• What you need to do: Below are entries. Copy exactly the lines running from the line that holds "(split_whitespace line)." to the line that holds "exists j'. split;", with both ends included.
○ ○ ○ ○ ○
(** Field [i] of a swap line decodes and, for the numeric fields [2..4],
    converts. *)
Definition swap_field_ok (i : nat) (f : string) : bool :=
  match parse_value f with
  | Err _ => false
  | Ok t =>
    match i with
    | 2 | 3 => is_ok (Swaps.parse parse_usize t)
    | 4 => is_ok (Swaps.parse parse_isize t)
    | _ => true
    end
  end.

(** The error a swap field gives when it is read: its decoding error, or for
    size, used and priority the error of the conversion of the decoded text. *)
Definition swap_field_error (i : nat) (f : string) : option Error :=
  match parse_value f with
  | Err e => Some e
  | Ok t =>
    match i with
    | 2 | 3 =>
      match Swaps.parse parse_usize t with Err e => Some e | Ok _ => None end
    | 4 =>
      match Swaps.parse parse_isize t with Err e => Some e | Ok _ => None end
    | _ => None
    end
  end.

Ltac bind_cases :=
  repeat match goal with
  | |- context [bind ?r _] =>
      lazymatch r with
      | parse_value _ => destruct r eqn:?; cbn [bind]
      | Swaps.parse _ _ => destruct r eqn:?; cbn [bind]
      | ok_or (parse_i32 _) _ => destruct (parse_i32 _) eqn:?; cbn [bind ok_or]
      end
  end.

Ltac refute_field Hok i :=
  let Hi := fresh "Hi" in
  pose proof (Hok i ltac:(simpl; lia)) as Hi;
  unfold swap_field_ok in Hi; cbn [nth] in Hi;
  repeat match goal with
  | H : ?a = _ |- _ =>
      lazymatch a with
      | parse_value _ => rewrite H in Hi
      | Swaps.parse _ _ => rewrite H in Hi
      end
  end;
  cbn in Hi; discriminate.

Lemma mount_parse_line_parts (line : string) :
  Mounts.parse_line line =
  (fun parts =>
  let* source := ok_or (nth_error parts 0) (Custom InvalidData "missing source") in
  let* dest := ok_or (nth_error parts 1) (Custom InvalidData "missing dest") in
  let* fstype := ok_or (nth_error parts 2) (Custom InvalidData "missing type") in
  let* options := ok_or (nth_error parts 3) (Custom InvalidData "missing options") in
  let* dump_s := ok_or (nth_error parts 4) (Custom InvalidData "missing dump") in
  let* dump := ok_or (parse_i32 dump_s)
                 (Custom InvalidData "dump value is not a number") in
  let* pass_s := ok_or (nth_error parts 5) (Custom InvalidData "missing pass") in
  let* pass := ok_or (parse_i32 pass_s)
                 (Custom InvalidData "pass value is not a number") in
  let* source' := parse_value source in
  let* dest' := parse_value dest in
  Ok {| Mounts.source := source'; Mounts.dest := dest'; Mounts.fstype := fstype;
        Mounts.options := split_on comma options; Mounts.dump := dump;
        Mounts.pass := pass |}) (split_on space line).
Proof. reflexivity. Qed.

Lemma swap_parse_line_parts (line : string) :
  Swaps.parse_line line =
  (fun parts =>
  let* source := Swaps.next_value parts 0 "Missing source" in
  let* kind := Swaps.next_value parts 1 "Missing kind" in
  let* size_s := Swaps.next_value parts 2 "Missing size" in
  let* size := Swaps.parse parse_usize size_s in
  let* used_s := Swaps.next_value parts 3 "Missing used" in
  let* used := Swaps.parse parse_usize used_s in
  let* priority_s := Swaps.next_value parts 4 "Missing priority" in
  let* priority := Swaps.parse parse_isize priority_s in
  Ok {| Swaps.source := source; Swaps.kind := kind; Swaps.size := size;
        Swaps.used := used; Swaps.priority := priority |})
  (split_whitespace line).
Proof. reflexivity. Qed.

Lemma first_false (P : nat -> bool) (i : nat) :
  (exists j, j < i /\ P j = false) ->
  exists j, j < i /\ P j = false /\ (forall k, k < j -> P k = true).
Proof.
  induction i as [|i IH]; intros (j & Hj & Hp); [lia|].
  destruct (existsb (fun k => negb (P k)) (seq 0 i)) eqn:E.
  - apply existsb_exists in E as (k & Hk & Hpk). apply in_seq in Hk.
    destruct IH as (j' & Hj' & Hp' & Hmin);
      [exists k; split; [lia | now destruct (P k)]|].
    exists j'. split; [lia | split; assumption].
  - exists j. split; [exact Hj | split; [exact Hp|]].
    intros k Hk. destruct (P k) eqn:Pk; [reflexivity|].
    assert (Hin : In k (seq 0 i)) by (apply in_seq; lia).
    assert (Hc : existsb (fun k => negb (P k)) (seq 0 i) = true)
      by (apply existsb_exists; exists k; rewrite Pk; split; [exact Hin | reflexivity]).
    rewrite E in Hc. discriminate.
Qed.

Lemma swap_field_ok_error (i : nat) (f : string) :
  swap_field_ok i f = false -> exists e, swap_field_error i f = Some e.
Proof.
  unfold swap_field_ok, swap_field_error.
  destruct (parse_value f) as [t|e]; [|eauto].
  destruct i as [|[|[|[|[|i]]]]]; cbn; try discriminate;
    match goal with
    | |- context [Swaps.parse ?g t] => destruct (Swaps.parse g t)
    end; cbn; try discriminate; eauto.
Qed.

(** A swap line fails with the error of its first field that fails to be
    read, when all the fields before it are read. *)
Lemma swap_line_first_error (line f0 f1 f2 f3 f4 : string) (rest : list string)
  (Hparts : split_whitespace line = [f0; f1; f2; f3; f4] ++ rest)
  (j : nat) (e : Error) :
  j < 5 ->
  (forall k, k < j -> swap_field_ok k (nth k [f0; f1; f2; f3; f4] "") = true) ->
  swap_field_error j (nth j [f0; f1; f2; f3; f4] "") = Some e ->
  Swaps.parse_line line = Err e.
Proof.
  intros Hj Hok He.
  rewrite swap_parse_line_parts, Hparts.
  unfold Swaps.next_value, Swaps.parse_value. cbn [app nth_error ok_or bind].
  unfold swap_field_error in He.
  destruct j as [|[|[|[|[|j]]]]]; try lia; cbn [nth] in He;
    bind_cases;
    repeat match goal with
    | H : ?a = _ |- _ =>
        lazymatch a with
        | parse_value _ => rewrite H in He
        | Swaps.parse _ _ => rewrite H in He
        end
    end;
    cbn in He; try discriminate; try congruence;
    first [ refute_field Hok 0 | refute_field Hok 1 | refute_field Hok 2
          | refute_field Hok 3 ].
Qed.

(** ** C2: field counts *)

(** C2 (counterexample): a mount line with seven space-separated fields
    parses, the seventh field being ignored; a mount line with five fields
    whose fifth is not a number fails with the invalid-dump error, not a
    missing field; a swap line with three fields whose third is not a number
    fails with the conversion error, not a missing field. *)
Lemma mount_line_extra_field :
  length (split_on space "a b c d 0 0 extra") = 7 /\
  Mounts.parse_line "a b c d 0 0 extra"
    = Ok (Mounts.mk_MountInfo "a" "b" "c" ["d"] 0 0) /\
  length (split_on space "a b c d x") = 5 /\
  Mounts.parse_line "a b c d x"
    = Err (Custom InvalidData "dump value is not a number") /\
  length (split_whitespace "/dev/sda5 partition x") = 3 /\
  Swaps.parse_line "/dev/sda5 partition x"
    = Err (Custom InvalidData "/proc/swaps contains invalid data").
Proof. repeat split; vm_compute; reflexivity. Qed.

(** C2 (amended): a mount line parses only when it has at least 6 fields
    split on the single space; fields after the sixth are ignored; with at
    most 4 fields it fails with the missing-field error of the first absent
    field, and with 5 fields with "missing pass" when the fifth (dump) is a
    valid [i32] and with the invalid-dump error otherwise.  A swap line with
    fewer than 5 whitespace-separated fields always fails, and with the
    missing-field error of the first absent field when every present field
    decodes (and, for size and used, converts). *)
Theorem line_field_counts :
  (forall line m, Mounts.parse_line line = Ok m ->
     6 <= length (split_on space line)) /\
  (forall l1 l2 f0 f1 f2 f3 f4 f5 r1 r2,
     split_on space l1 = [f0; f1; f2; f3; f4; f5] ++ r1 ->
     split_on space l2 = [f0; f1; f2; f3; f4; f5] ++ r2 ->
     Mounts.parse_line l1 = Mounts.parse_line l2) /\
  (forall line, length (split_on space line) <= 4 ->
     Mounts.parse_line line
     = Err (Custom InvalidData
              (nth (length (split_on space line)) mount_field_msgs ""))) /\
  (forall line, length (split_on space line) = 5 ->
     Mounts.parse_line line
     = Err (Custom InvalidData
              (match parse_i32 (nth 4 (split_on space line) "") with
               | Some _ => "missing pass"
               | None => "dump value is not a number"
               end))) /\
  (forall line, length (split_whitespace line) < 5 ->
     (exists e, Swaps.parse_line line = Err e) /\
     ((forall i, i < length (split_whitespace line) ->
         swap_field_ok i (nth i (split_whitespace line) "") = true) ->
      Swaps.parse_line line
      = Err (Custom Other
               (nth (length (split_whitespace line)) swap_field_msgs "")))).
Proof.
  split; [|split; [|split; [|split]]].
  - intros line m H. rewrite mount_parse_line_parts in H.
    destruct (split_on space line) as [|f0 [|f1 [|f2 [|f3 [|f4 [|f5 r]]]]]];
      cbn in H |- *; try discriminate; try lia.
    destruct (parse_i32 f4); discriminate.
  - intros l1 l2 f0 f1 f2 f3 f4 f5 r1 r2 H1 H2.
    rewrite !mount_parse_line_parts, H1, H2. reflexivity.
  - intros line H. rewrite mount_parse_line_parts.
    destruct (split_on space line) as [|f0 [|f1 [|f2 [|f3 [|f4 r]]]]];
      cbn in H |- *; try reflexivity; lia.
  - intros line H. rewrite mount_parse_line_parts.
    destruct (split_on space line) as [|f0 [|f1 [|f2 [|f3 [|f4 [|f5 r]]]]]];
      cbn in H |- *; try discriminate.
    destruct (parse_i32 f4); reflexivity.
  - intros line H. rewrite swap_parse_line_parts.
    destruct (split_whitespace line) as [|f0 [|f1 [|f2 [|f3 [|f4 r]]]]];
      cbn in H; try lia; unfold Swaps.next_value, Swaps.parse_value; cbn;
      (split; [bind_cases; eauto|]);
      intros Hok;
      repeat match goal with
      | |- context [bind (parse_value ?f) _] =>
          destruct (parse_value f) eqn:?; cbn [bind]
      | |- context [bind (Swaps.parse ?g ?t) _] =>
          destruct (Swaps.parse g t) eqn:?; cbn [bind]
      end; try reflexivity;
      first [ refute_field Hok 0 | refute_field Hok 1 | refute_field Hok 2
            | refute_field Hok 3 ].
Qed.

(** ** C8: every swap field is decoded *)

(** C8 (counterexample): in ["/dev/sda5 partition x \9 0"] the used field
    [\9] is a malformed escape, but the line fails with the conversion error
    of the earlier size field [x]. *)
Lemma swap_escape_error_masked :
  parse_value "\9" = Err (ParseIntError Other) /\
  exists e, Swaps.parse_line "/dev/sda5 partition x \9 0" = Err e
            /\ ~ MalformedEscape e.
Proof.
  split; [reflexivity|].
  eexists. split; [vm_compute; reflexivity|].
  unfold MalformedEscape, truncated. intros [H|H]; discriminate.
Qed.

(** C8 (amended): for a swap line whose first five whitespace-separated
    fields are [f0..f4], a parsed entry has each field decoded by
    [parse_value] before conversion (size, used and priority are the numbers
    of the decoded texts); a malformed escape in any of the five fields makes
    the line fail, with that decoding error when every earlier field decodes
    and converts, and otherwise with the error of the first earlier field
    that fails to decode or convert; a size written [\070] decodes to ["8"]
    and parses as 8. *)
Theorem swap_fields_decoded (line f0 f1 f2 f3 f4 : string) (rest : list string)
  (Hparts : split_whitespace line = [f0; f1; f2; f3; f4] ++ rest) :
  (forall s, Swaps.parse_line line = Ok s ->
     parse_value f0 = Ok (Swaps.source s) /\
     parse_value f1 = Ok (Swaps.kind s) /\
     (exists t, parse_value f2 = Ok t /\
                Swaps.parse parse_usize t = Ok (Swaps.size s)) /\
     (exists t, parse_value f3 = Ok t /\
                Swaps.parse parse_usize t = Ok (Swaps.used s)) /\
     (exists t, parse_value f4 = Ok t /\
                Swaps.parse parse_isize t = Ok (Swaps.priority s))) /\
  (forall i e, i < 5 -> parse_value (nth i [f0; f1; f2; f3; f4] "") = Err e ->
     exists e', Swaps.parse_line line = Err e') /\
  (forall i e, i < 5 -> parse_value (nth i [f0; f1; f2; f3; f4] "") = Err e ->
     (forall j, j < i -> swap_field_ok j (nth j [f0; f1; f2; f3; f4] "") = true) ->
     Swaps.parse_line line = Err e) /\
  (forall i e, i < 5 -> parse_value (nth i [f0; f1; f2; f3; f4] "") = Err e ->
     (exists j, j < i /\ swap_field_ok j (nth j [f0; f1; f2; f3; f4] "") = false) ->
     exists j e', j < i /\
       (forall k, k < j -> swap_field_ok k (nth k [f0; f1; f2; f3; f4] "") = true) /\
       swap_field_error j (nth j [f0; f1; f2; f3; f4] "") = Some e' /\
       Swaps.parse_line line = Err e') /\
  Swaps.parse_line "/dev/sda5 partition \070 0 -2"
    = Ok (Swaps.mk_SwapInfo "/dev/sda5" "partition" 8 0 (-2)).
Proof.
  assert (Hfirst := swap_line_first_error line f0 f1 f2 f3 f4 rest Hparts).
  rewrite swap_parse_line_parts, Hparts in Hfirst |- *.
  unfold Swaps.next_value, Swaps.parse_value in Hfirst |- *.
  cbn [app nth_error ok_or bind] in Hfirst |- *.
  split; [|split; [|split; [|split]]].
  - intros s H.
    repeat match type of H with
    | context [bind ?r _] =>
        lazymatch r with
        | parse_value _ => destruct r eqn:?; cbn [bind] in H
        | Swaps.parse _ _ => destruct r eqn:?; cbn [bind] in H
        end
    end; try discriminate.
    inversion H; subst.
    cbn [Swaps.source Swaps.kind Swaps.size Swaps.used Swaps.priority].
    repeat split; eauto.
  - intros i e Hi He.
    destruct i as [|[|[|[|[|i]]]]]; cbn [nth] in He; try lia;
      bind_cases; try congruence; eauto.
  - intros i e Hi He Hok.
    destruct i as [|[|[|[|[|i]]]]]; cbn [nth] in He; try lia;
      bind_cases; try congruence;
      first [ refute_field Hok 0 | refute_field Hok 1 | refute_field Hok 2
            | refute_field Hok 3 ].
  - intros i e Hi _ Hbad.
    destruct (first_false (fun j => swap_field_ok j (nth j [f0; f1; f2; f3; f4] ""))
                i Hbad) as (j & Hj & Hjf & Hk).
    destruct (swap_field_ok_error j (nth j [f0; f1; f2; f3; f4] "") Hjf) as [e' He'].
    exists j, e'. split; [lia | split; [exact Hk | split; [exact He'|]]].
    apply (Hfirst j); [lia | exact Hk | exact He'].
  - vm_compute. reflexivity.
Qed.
○ ○ ○ ○ ○
• Answer space:
  (split_whitespace line).
Proof. reflexivity. Qed.

Lemma first_false (P : nat -> bool) (i : nat) :
  (exists j, j < i /\ P j = false) ->
  exists j, j < i /\ P j = false /\ (forall k, k < j -> P k = true).
Proof.
  induction i as [|i IH]; intros (j & Hj & Hp); [lia|].
  destruct (existsb (fun k => negb (P k)) (seq 0 i)) eqn:E.
  - apply existsb_exists in E as (k & Hk & Hpk). apply in_seq in Hk.
    destruct IH as (j' & Hj' & Hp' & Hmin);
      [exists k; split; [lia | now destruct (P k)]|].
    exists j'. split; [lia | split; assumption].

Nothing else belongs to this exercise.